Today, I’m giving you that strategy: the 5 steps to a Giving Day that actually works.
Step 1 – Set a Realistic Goal (Then Stretch It)
Start with your data.
What causes have pulled in the most donations in the past?
Are gifts mostly unrestricted? Or does a specific program spark more emotion?
Anchor your campaign around what already resonates. Then… add a stretch.
If your past Giving Day goal was $20,000, maybe aim for $25,000 this year.Not impossible — but enough to energize your team and supporters.
Include non-monetary goals too:
Attract 50 new donors
Reactivate 25 lapsed supporters
Increase social engagement by 30%
You’re not just raising money. You’re building energy and reach.

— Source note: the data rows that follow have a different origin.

(** What [consume_pair_token] does, on every branch. *)
Lemma consume_cases channel token account chat pepper w :
  tokens_unique w →
  let now := unix_seconds (py_clock (cp_ticks w)) in
  ∃ w1 r, consume_pair_token channel token account chat pepper w = (w1, Ok r) ∧
    ((c_ok r = true ∧ ∃ row, row ∈ pair_tokens w ∧ acceptable channel token account chat pepper now row ∧
        c_scopes r = stripped_nonblank (t_scopes row) ∧
        pair_tokens w1 = update_where (token_usable (t_hash row) (t_channel row) now)
                           (token_use now account chat) (pair_tokens w) ∧
        token_use now account chat row ∈ pair_tokens w1)
     ∨ (c_ok r = false ∧ pair_tokens w1 = pair_tokens w ∧
        ∀ row, row ∈ pair_tokens w → ¬ acceptable channel token account chat pepper now row)).
Proof.
  intros Hu now. unfold consume_pair_token. rewrite (bind_of_Ok _ _ w _ now eq_refl).
  set (w0 := set_counters _ _ _ w).
  unfold cp_tx, transaction. rewrite bind_get_world. change (pair_tokens w0) with (pair_tokens w).
  destruct (List.find _ _) as [row|] eqn:E.
  2:{ eexists _, _. split; [done|]. right. split_and!; [done..|]. intros row Hin (H1 & H2 & _).
      by rewrite (find_token w _ _ row) in E. }
  apply find_some in E as [Hin Hp]. apply list_elem_of_In in Hin. unfold is_token in Hp. bsplit.
  assert (∀ row', row' ∈ pair_tokens w → acceptable channel token account chat pepper now row' → row' = row)
    as Honly.
  { intros row' Hin' (H1 & _). apply (key_unique t_hash (pair_tokens w)); try done. by rewrite H1. }
  destruct (t_used_at row) as [u|] eqn:Eu.
  { refuse Honly. destruct Ha as (_ & _ & Ha & _). congruence. }
  destruct (t_expires_at row <? now) eqn:Ee.
  { refuse Honly. destruct Ha as (_ & _ & _ & Ha & _). apply Z.ltb_lt in Ee. lia. }
  destruct (truthy (_pair_expected_mismatch row account chat)) eqn:Em.
  { refuse Honly. destruct Ha as (_ & _ & _ & _ & Ha).
    apply mismatch_spec in Ha. by rewrite Ha in Em. }
  assert (token_usable (token_hash token pepper) (stripped channel) now row = true) as Hus.
  { unfold token_usable, is_token. rewrite Eu, H, H0, !String.eqb_refl. simpl.
    apply Z.leb_le. apply Z.ltb_ge in Ee. lia. }
  rewrite (bind_of_Ok _ _ w0 (set_tokens (update_where (token_usable (token_hash token pepper)
             (stripped channel) now) (token_use now account chat)) w0) 1%nat).
  2:{ unfold update_tokens. by rewrite (usable_count w0 _ _ now row Hu Hin Hus). }
  simpl. eexists _, _. split; [done|]. left. split; [done|]. exists row. simpl. split_and!; try done.
  - unfold acceptable. unfold truthy in Em. apply negb_false_iff, String.eqb_eq, mismatch_spec in Em as [? ?].
    split_and!; try done. apply Z.ltb_ge in Ee. lia.
  - by rewrite H, H0.
  - apply update_where_elem. exists row. split; [done|]. by left.
Qed.

(** C36: a pairing token is consumed at most once: after a consumption that
    succeeded, whatever methods of the store run next, consuming the same token
    again, from any channel, account and chat, fails and leaves the tokens alone. *)
Theorem pair_token_used_once channel token account chat pepper w w1 r w2 channel' account' chat' :
  tokens_unique w → consume_pair_token channel token account chat pepper w = (w1, Ok r) → c_ok r = true →
  cp_steps w1 w2 →
  ∃ w3 r', consume_pair_token channel' token account' chat' pepper w2 = (w3, Ok r') ∧
    c_ok r' = false ∧ pair_tokens w3 = pair_tokens w2.
Proof.
  intros Hu Hc Hok Hs.
  destruct (consume_cases channel token account chat pepper w Hu) as (w1' & r1 & Hc' & Hcase).
  rewrite Hc in Hc'. injection Hc' as <- <-.
  destruct Hcase as [(_ & row & Hin & Hacc & _ & Htok & Huse)|(H & _)]; [|congruence].
  pose proof (steps_within tokens_evolve method_tokens _ _ Hs) as [Hu2 Hused].
  assert (tokens_unique w1) as Hu1 by (unfold tokens_unique; rewrite Htok; by rewrite update_where_map).
  specialize (Hu2 Hu1). assert (t_used_at (token_use (unix_seconds (py_clock (cp_ticks w))) account chat row) ≠ None)
    as Hne by done. specialize (Hused _ Huse Hne).
  destruct (consume_cases channel' token account' chat' pepper w2 Hu2) as (w3 & r' & Hc2 & [Hcase|Hcase]).
  - exfalso. destruct Hcase as (_ & row2 & Hin2 & (Hh & _ & Hun & _) & _).
    assert (row2 = token_use (unix_seconds (py_clock (cp_ticks w))) account chat row) as ->; [|done].
    apply (key_unique t_hash (pair_tokens w2)); try done. rewrite Hh. symmetry. apply Hacc.
  - destruct Hcase as (? & ? & _). by exists w3, r'.
Qed.

(** Consuming a pairing token always answers, and accepts exactly when a token
    with that hash was issued for the channel, is unused, has not expired and
    names no other account or chat; an accepted token is marked with its consumer
    and gives its scopes, and a refusal changes no token. *)
Theorem consume_accepts_exactly channel token account chat pepper w :
  tokens_unique w →
  let now := unix_seconds (py_clock (cp_ticks w)) in
  ∃ w1 r, consume_pair_token channel token account chat pepper w = (w1, Ok r) ∧
    (c_ok r = true ↔ ∃ row, row ∈ pair_tokens w ∧ acceptable channel token account chat pepper now row) ∧
    (∀ row, row ∈ pair_tokens w → acceptable channel token account chat pepper now row →
       c_scopes r = stripped_nonblank (t_scopes row) ∧ token_use now account chat row ∈ pair_tokens w1) ∧
    (c_ok r = false → pair_tokens w1 = pair_tokens w).
Proof.
  intros Hu now.
  destruct (consume_cases channel token account chat pepper w Hu) as (w1 & r & Hc & Hcase).
  exists w1, r. split; [done|].
  destruct Hcase as [(Hok & row & Hin & Hacc & Hsc & _ & Huse)|(Hok & Htok & Hno)].
  - split_and!; [|  |congruence].
    + split; [|done]. intros _. by exists row.
    + intros row' Hin' Hacc'. assert (row' = row) as ->; [|done].
      apply (key_unique t_hash (pair_tokens w)); try done.
      transitivity (token_hash token pepper); [apply Hacc'|symmetry; apply Hacc].
  - split_and!; [|naive_solver|done]. split; [congruence|]. intros (row & Hin & Hacc). by destruct (Hno row).
Qed.
End Tokens.

(** * Sessions: the owner of a session never changes, and a chat is bound to a
    session only for its owner or an administrator. *)

Definition sessions_unique (w : CPWorld) : Prop := NoDup (map s_session_id (sessions w)).
Definition owner_of (w : CPWorld) (sid : string) : option string :=
  match List.find (has_session_id sid) (sessions w) with Some s => s_user_key s | None => None end.

(** Session ids stay unique, and owned sessions keep their owner. *)
Definition owners_kept (w w' : CPWorld) : Prop :=
  (sessions_unique w → sessions_unique w') ∧
  ∀ s o, s ∈ sessions w → s_user_key s = Some o →
    ∃ s', s' ∈ sessions w' ∧ s_session_id s' = s_session_id s ∧ s_user_key s' = Some o.

#[global] Instance owners_kept_preorder : PreOrder owners_kept.
Proof.
  split; [split; [done|by eauto]|]. intros w1 w2 w3 [H1 H2] [H3 H4]. split; [auto|].
  intros s o Hs Ho. destruct (H2 s o Hs Ho) as (s' & Hs' & Ei & Eo).
  destruct (H4 s' o Hs' Eo) as (s'' & ? & ? & ?). exists s''. split_and!; congruence.
Qed.

Lemma owners_kept_same w w' : same sessions w w' → owners_kept w w'.
Proof. unfold same, owners_kept, sessions_unique. intros ->. split; eauto. Qed.

Lemma owners_kept_update w p f :
  (∀ s, s_session_id (f s) = s_session_id s) →
  (∀ s o, s_user_key s = Some o → s_user_key (f s) = Some o) →
  owners_kept w (set_sessions (update_where p f) w).
Proof.
  intros Hid Ho. split.
  - unfold sessions_unique. simpl. by rewrite update_where_map.
  - intros s o Hs Hso. simpl. exists (if p s then f s else s). split_and!.
    + apply update_where_elem. exists s. split; [done|]. destruct (p s); auto.
    + destruct (p s); auto.
    + destruct (p s); auto.
Qed.

Lemma owners_kept_ensure sid u k now w :
  owners_kept w (set_sessions (upsert (has_session_id sid) (session_touch u k now)
    {| s_session_id := sid; s_user_key := u; s_chat_key := k; s_title := None;
       s_created_at := now; s_updated_at := now |}) w).
Proof.
  destruct (existsb (has_session_id sid) (sessions w)) eqn:E.
  - transitivity (set_sessions (update_where (has_session_id sid) (session_touch u k now)) w).
    + apply owners_kept_update; [done|]. intros s o Ho. simpl. by rewrite Ho.
    + apply owners_kept_same. unfold same, upsert. simpl. by rewrite E.
  - split.
    + unfold sessions_unique, upsert. simpl. rewrite E. intros Hn. apply key_append; [done|].
      intros s Hs. apply (existsb_none _ _ E) in Hs. unfold has_session_id in Hs. by apply String.eqb_neq in Hs.
    + intros s o Hs Ho. unfold upsert. simpl. rewrite E. exists s. split_and!; [|done..]. apply elem_of_app. by left.
Qed.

Step 2 – Build a Smart, Segmented Marketing Plan
There’s no such thing as “one message fits all” in fundraising.
You’re running two campaigns at once:
A fundraising push
A community rally
Segment your approach by audience:
Major Gift Donors
One-on-one calls
Personal emails or letters
Early previews of your campaign
Ask for a lead gift or matching challenge
Lapsed/New Donors
Emotional storytelling
Easy donation experience
Clear, low-barrier calls to action
Bonus: a match incentive can tip the scale
Passionate Advocates
Create a digital ambassador toolkit
Share graphics, sample captions, hashtags
Invite their voice: “Tell people why you give”

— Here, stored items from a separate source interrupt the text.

(* ===== verification/CPQueueProps.v ===== *)
(** The inbox: a message is stored once, a claim takes the oldest message that is
    due, a lock that has not expired is respected, and a failed message waits for its
    backoff or is set aside; and rate limits: within a window at most as many calls are
    allowed as the limit says. *)

From S2P Require Import Prelude PyValue Timestamps PyText Schedule CPTables CPPrincipals CPQueues CPModels CPSteps.
From Stdlib Require Import Ascii.

Local Open Scope Z_scope.

(** ** The inbox table *)

Definition message_key (r : InboxRow) : string * string * string :=
  (i_channel r, i_chat_id r, i_channel_message_id r).
(** The keys of [cp_inbox]. *)
Definition inbox_ok (w : CPWorld) : Prop :=
  NoDup (map i_inbox_id (inbox w)) ∧ NoDup (map message_key (inbox w)).

(** Keys stay unique and no message is forgotten. *)
Definition inbox_grows (w w' : CPWorld) : Prop :=
  (inbox_ok w → inbox_ok w') ∧
  ∀ r, r ∈ inbox w → ∃ r', r' ∈ inbox w' ∧ i_inbox_id r' = i_inbox_id r ∧ message_key r' = message_key r.

#[global] Instance inbox_grows_preorder : PreOrder inbox_grows.
Proof.
  split; [split; [done|by eauto]|]. intros w1 w2 w3 [H1 H2] [H3 H4]. split; [auto|].
  intros r Hr. destruct (H2 r Hr) as (r' & Hr' & E1 & E2).
  destruct (H4 r' Hr') as (r'' & ? & ? & ?). exists r''. split_and!; congruence.
Qed.
Lemma inbox_grows_same w w' : same inbox w w' → inbox_grows w w'.
Proof. unfold same, inbox_grows, inbox_ok. intros ->. split; eauto. Qed.

Lemma same_message_key c k m r : same_message c k m r = true ↔ message_key r = (c, k, m).
Proof.
  unfold same_message, message_key. rewrite !andb_true_iff, !String.eqb_eq. split; [|by intros [= -> -> ->]].
  by intros [[-> ->] ->].
Qed.
Lemma has_inbox_id_eq id r : has_inbox_id id r = true ↔ i_inbox_id r = id.
Proof. unfold has_inbox_id. apply String.eqb_eq. Qed.

Lemma inbox_grows_update w p f :
  (∀ r, i_inbox_id (f r) = i_inbox_id r) → (∀ r, message_key (f r) = message_key r) →
  inbox_grows w (set_inbox (update_where p f) w).
Proof.
  intros Hid Hkey. split.
  - intros [H1 H2]. split; simpl; by rewrite update_where_map.
  - intros r Hr. simpl. exists (if p r then f r else r). split_and!.
    + apply update_where_elem. exists r. split; [done|]. destruct (p r); auto.
    + destruct (p r); auto.
    + destruct (p r); auto.
Qed.

Lemma insert_inbox_grows r : within inbox_grows (insert_inbox r).
Proof.
  intros w. unfold insert_inbox.
  destruct (existsb (has_inbox_id _) _) eqn:E1, (existsb (same_message _ _ _) _) eqn:E2; simpl; try done.
  split.
  - intros [H1 H2]. split; simpl; apply key_append; try done; intros q Hq.
    + apply (existsb_none _ _ E1) in Hq. unfold has_inbox_id in Hq. by apply String.eqb_neq in Hq.
    + apply (existsb_none _ _ E2) in Hq. intros Ek.
      by rewrite (proj2 (same_message_key _ _ _ q)) in Hq by (by rewrite Ek).
  - intros q Hq. exists q. split_and!; [|done..]. simpl. apply elem_of_app. by left.
Qed.

Section Inbox.
Context {Env : PyEnv} {Cp : CPEnv}.

Lemma method_inbox A (m : CPM A) : store_method A m → within inbox_grows m.
Proof.
  destruct 1; autounfold with cpops;
    within_with ltac:(first [ frame_by inbox_grows_same | apply insert_inbox_grows
                            | by apply inbox_grows_update ]).
Qed.

(** The draws an operation makes before it looks at the inbox. *)
Lemma uuid_or_ok o w : ∃ w' id, uuid_or o w = (w', Ok id) ∧ inbox w' = inbox w.
Proof. unfold uuid_or. repeat case_match; eexists _, _; (split; [done|]); done. Qed.

Lemma iso_now_ok w : ∃ w' now, iso_now w = (w', Ok now) ∧ inbox w' = inbox w.
Proof. eexists _, _. split; [done|]. done. Qed.

Lemma enqueue_known c k m u p t i w r :
  inbox_ok w → r ∈ inbox w → message_key r = (c, k, m) →
  ∃ w', enqueue_inbox c k m u p t i w = (w', Ok (i_inbox_id r, false)) ∧ inbox w' = inbox w.
Proof.
  intros [Hn Hk] Hr Hkey. unfold enqueue_inbox.
  destruct (uuid_or_ok i w) as (w1 & id & E1 & Hi1). rewrite (bind_of_Ok _ _ _ _ _ E1).
  destruct (iso_now_ok w1) as (w2 & now & E2 & Hi2). rewrite Hi1 in Hi2. rewrite (bind_of_Ok _ _ _ _ _ E2).
  assert (existsb (same_message c k m) (inbox w2) = true) as Hex.
  { apply existsb_exists. exists r. split; [|by apply same_message_key].
    apply list_elem_of_In. by rewrite Hi2. }
  unfold cp_tx, transaction. rewrite (bind_of_Ok _ _ w2 w2 0%nat).
  2:{ unfold insert_inbox. simpl i_channel. simpl i_chat_id. simpl i_channel_message_id.
      rewrite Hex. by rewrite andb_false_r. }
  exists w2. split; [|done]. unfold gets. cbn [Nat.eqb]. cbv beta. rewrite Hi2.
  by rewrite (find_key message_key _ _ r) by (try done; by intros; rewrite ?Hkey; apply same_message_key).
Qed.

Lemma enqueue_stored c k m u p t i w w1 id b :
  inbox_ok w → enqueue_inbox c k m u p t i w = (w1, Ok (id, b)) →
  ∃ r, r ∈ inbox w1 ∧ i_inbox_id r = id ∧ message_key r = (c, k, m).
Proof.
  intros Hok H. destruct (existsb (same_message c k m) (inbox w)) eqn:Hex.
  - apply existsb_exists in Hex as (r & Hr & Hkey). apply list_elem_of_In in Hr.
    apply same_message_key in Hkey. destruct (enqueue_known c k m u p t i w r) as (w' & E & Hi); try done.
    rewrite H in E. injection E as -> -> ->. exists r. by rewrite Hi.
  - unfold enqueue_inbox in H. destruct (uuid_or_ok i w) as (w2 & id' & E1 & Hi1).
    rewrite (bind_of_Ok _ _ _ _ _ E1) in H. msplit H as w3 now E3.
    assert (inbox w3 = inbox w) as Hi3 by (rewrite <-Hi1; by injection E3 as <- <-).
    unfold cp_tx in H. apply transaction_Ok_inv in H. msplit H as w4 n E4.
    unfold insert_inbox in E4. simpl i_channel in E4. simpl i_chat_id in E4. simpl i_channel_message_id in E4.
    rewrite Hi3, Hex in E4. destruct (existsb (has_inbox_id _) _) in E4; [done|]. simpl in E4.
    injection E4 as <- <-. simpl in H. injection H as <- <- <-.
    eexists. split; [simpl; apply elem_of_app; right; by apply list_elem_of_singleton|done].
Qed.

Publicly thank them — tag, repost, spotlight
When you plan for these audiences in advance, your campaign stops being random.It becomes a layered, intentional strategy.

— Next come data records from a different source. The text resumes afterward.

(* ===== verification/CPAccessProps.v ===== *)
(** Access to the control plane: what a pairing grants, that a revocation takes it
    away, and that a message without the scopes it needs is never dispatched. *)

From S2P Require Import Prelude PyValue Timestamps PyText Schedule CPTables CPPrincipals CPQueues CPModels CPSteps CPAuth CPPairing CPWorker CPTokenProps.
From Stdlib Require Import Ascii.

Local Open Scope Z_scope.

(** ** Rows of a chat *)

(** A key without surrounding white space. *)
Definition plain (s : string) : Prop := py_strip s = s ∧ truthy s = true.

(** [m] comes from the chat [k] of the channel [ch]. *)
Definition from_chat (ch k : string) (m : InboundMessage) : Prop :=
  im_channel m = ch ∧ str_or (im_chat_id m) (im_chat_key m) = k.

Lemma is_subject_eq ch k c : is_subject ch k c = true ↔ cs_channel c = ch ∧ cs_subject_id c = k.
Proof. unfold is_subject. by rewrite andb_true_iff, !String.eqb_eq. Qed.
Lemma is_pairing_eq ch k p : is_pairing ch k p = true ↔ p_channel p = ch ∧ p_chat_id p = k.
Proof. unfold is_pairing. by rewrite andb_true_iff, !String.eqb_eq. Qed.

(** No active binding of the chat is left. *)
Definition locked_out (ch k : string) (w : CPWorld) : Prop :=
  (∀ c, c ∈ channel_subjects w → is_subject ch k c = true → subject_active c = false) ∧
  (∀ p, p ∈ pairings w → is_pairing ch k p = true → pairing_active p = false).

Lemma find_false {A} (p : A → bool) l : (∀ x, x ∈ l → p x = false) → List.find p l = None.
Proof.
  intros H. destruct (List.find p l) as [x|] eqn:E; [|done].
  apply find_some in E as [Hx Hp]. apply list_elem_of_In in Hx. by rewrite H in Hp.
Qed.

(** The first row that matches also matches what it satisfies. *)
Lemma find_and {A} (p q : A → bool) l x :
  List.find p l = Some x → q x = true → List.find (λ y, p y && q y) l = Some x.
Proof.
  induction l as [|y l IH]; simpl; [done|]. destruct (p y) eqn:E; simpl; [|by apply IH].
  intros [= ->] Hq. by rewrite Hq.
Qed.

Lemma find_upsert {A} (same : A → bool) f x l :
  same x = true → (∀ y, same y = true → same (f y) = true) →
  ∃ y, List.find same (upsert same f x l) = Some y ∧ (y = x ∨ ∃ z, z ∈ l ∧ same z = true ∧ y = f z).
Proof.
  intros Hx Hf. unfold upsert. destruct (existsb same l) eqn:E.
  - apply existsb_exists in E as (z0 & Hz0 & Hs0).
    destruct (List.find same (update_where same f l)) as [y|] eqn:Ef.
    + exists y. split; [done|]. apply find_some in Ef as [Hy Hs]. apply list_elem_of_In, update_where_elem in Hy
        as (z & Hz & [[Hsz ->]|[Hsz ->]]); [by eauto|congruence].
    + exfalso. assert (f z0 ∈ update_where same f l) as Hin.
      { apply update_where_elem. exists z0. split; [by apply list_elem_of_In|by left]. }
      apply list_elem_of_In in Hin. apply (find_none _ _ Ef) in Hin. by rewrite Hf in Hin.
  - exists x. split; [|by left]. rewrite find_app_none by (by apply existsb_none). simpl. by rewrite Hx.
Qed.

Lemma nonblank_idem l : nonblank (nonblank l) = nonblank l.
Proof.
  unfold nonblank. induction l as [|x l IH]; simpl; [done|].
  destruct (truthy (py_strip x)) eqn:E; simpl; [rewrite E; by f_equal|done].
Qed.
Lemma nonblank_stripped l : nonblank (stripped_nonblank l) = stripped_nonblank l.
Proof.
  unfold nonblank, stripped_nonblank. induction l as [|x l IH]; simpl; [done|].
  destruct (truthy (py_strip x)) eqn:E; simpl; [|done]. rewrite strip_idem, E. by f_equal.
Qed.

Section Access.
Context {Env : PyEnv} {Cp : CPEnv}.

(** ** Reading a binding *)

Lemma get_channel_subject_plain ch k w :
  plain ch → plain k →
  get_channel_subject ch k w
  = (w, Ok (option_map _normalize_binding_row (List.find (is_subject ch k) (channel_subjects w)))).
Proof. intros [H1 H2] [H3 H4]. unfold get_channel_subject, stripped. by rewrite H1, H3, H2, H4. Qed.

Lemma touch_subject_ok ch k w : ∃ w', touch_channel_subject ch k w = (w', Ok ()) ∧
  pairings w' = pairings w.
Proof. unfold touch_channel_subject. case_match; eexists; (split; [done|]); done. Qed.

(** The identity API's view of an active binding. *)
Lemma auth_context_active ds w ch k c :
  plain ch → plain k → List.find (is_subject ch k) (channel_subjects w) = Some c →
  subject_active c = true →
  ∃ a, auth_context ch k ds w = (w, Ok (Some a)) ∧ au_role a = "paired" ∧
    au_scopes a = list_or (nonblank (cs_scopes c)) ds.
Proof.
  intros Hch Hk Hc Hact. apply String.eqb_eq in Hact. unfold auth_context, get_binding.
  rewrite (bind_of_Ok _ _ w w _ (bind_of_Ok _ _ w w _ (get_channel_subject_plain ch k w Hch Hk))).
  rewrite Hc. unfold mret, M_ret. simpl. rewrite Hact. eexists. split; [done|]. split; [done|].
  simpl. by rewrite nonblank_idem.
Qed.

Step 3 – Design Two Complementary Campaigns
It’s not just social media. It’s everything.
Fundraising Campaign
Emails segmented by audience
Phone outreach to key donors
In-person asks (if possible)
Donation form that’s simple, mobile-ready, and gives clear impact examples
Awareness Campaign
Daily posts leading up to the day
Countdown graphics and progress bars
Live updates
Donor shout-outs and impact moments
They should work together, not compete.Same message. Different lenses. Shared mission.
Step 4 – Prepare Real-Time Updates to Keep Momentum High
The day-of energy is where Giving Days thrive — or fizzle.
Here’s how to keep energy up all day long:
Morning email: “Today’s the day — here’s why it matters”
Midday update: “We’re halfway to our goal — help us get there”
Evening push: “We’re this close — your gift can close the gap”
And on social?
Post your thermometer or goal graphic every few hours
Share real-time donor shoutouts (first name, state, gift purpose)
Consider a short livestream or video update: “Here’s what we’ve raised, here’s what it means.”
Don’t forget your ambassadors. Keep them updated too so they can share the latest stats and graphics.
Step 5 – Set Your Success Metrics in Advance
Don't wait until it's over to figure out what “worked.”
Set your success metrics before launch:
Total dollars raised
Number of gifts
New donors
Donor reactivations
Email open/click rates
Social shares/comments
Most engaging piece of content
Also track how people gave:
Which emails converted best?
Did one ambassador bring in 12 gifts?
Which story post got the most clicks?
Don’t skip the debrief. It’s not about criticism — it’s about compound clarity.So you can do it better next year. With less guesswork.
FAQ: Can I Still Do This Without a Full Team?
Yes.The first year I raised $74K, I didn’t have everything dialed in.I had one decent goal, one clear appeal, and the guts to try.
If you’re solo (or nearly), here’s your starter pack:
One emotional story
One smart email list (even if it’s tiny)
One giving form that’s friction-free
One calendar with 6–8 key posts or emails
Start there. Don’t wait for perfect. Start with what’s real.